(* ===== verification/CustomCodecs.v ===== *)
(** * Codecs of the custom types (src/src/codec/custom/)

    One encoder and one decoder per custom type, over the records of the
    types ([src/src/core/], [src/src/protocol/], [src/src/sql/],
    [src/src/config/]). A structure is a begin frame, an initial frame with the
    fixed-size fields at their offsets, the other fields and an end frame; the
    decoders skip what follows the fields they know. *)

From S2P Require Export BuiltinCodecs.

(** [Frame.createInitialFrame(size, DEFAULT_FLAGS)] filled by [fill] and added. *)
Definition add_initial `{Uninit} (clientMessage : frames) (size : Z) (fill : buffer -> res buffer)
    : res frames :=
  let initialFrame := createInitialFrame size DEFAULT_FLAGS in
  c ← fill (content initialFrame);
  Ok (addFrame clientMessage (mkFrame c (flags initialFrame))).

(** ** Records *)

Record AddressImpl := mkAddress { host : string; port : Z }.
Record BitmapIndexOptions := mkBitmapIndexOptions { uniqueKey : string; uniqueKeyTransformation : Z }.
Record DistributedObjectInfo := mkDistributedObjectInfo { serviceName : string; doi_name : string }.
Record EndpointQualifier := mkEndpointQualifier { eq_type : Z; identifier : option string }.
Record MemberVersion := mkMemberVersion { major : Z; minor : Z; patch : Z }.
Record StackTraceElement := mkStackTraceElement {
  ste_className : string; methodName : string; fileName : option string; lineNumber : Z }.
Record ErrorHolder := mkErrorHolder {
  errorCode : Z; className : string; message : option string; stackTraceElements : list StackTraceElement }.
Record IndexConfig := mkIndexConfig {
  ic_name : option string; ic_type : Z; attributes : list string;
  bitmapIndexOptions : option BitmapIndexOptions }.
Record AnchorDataListHolder := mkAnchorDataListHolder {
  anchorPageList : list Z; anchorDataList : list (HeapData * HeapData) }.
Record PagingPredicateHolder := mkPagingPredicateHolder {
  anchorDataListHolder : AnchorDataListHolder; predicateData : option HeapData;
  comparatorData : option HeapData; pageSize : Z; page : Z; iterationTypeId : Z;
  partitionKeyData : option HeapData }.
Record SqlColumnMetadata := mkSqlColumnMetadata { scm_name : string; scm_type : Z; nullable : bool }.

Directions for this task - Without changing anything, repeat the whole listing.

Exercise result -
(* ===== verification/CustomCodecs.v ===== *)
(** * Codecs of the custom types (src/src/codec/custom/)

    One encoder and one decoder per custom type, over the records of the
    types ([src/src/core/], [src/src/protocol/], [src/src/sql/],
    [src/src/config/]). A structure is a begin frame, an initial frame with the
    fixed-size fields at their offsets, the other fields and an end frame; the
    decoders skip what follows the fields they know. *)

From S2P Require Export BuiltinCodecs.

(** [Frame.createInitialFrame(size, DEFAULT_FLAGS)] filled by [fill] and added. *)
Definition add_initial `{Uninit} (clientMessage : frames) (size : Z) (fill : buffer -> res buffer)
    : res frames :=
  let initialFrame := createInitialFrame size DEFAULT_FLAGS in
  c ← fill (content initialFrame);
  Ok (addFrame clientMessage (mkFrame c (flags initialFrame))).

(** ** Records *)

Record AddressImpl := mkAddress { host : string; port : Z }.
Record BitmapIndexOptions := mkBitmapIndexOptions { uniqueKey : string; uniqueKeyTransformation : Z }.
Record DistributedObjectInfo := mkDistributedObjectInfo { serviceName : string; doi_name : string }.
Record EndpointQualifier := mkEndpointQualifier { eq_type : Z; identifier : option string }.
Record MemberVersion := mkMemberVersion { major : Z; minor : Z; patch : Z }.
Record StackTraceElement := mkStackTraceElement {
  ste_className : string; methodName : string; fileName : option string; lineNumber : Z }.
Record ErrorHolder := mkErrorHolder {
  errorCode : Z; className : string; message : option string; stackTraceElements : list StackTraceElement }.
Record IndexConfig := mkIndexConfig {
  ic_name : option string; ic_type : Z; attributes : list string;
  bitmapIndexOptions : option BitmapIndexOptions }.
Record AnchorDataListHolder := mkAnchorDataListHolder {
  anchorPageList : list Z; anchorDataList : list (HeapData * HeapData) }.
Record PagingPredicateHolder := mkPagingPredicateHolder {
  anchorDataListHolder : AnchorDataListHolder; predicateData : option HeapData;
  comparatorData : option HeapData; pageSize : Z; page : Z; iterationTypeId : Z;
  partitionKeyData : option HeapData }.
Record SqlColumnMetadata := mkSqlColumnMetadata { scm_name : string; scm_type : Z; nullable : bool }.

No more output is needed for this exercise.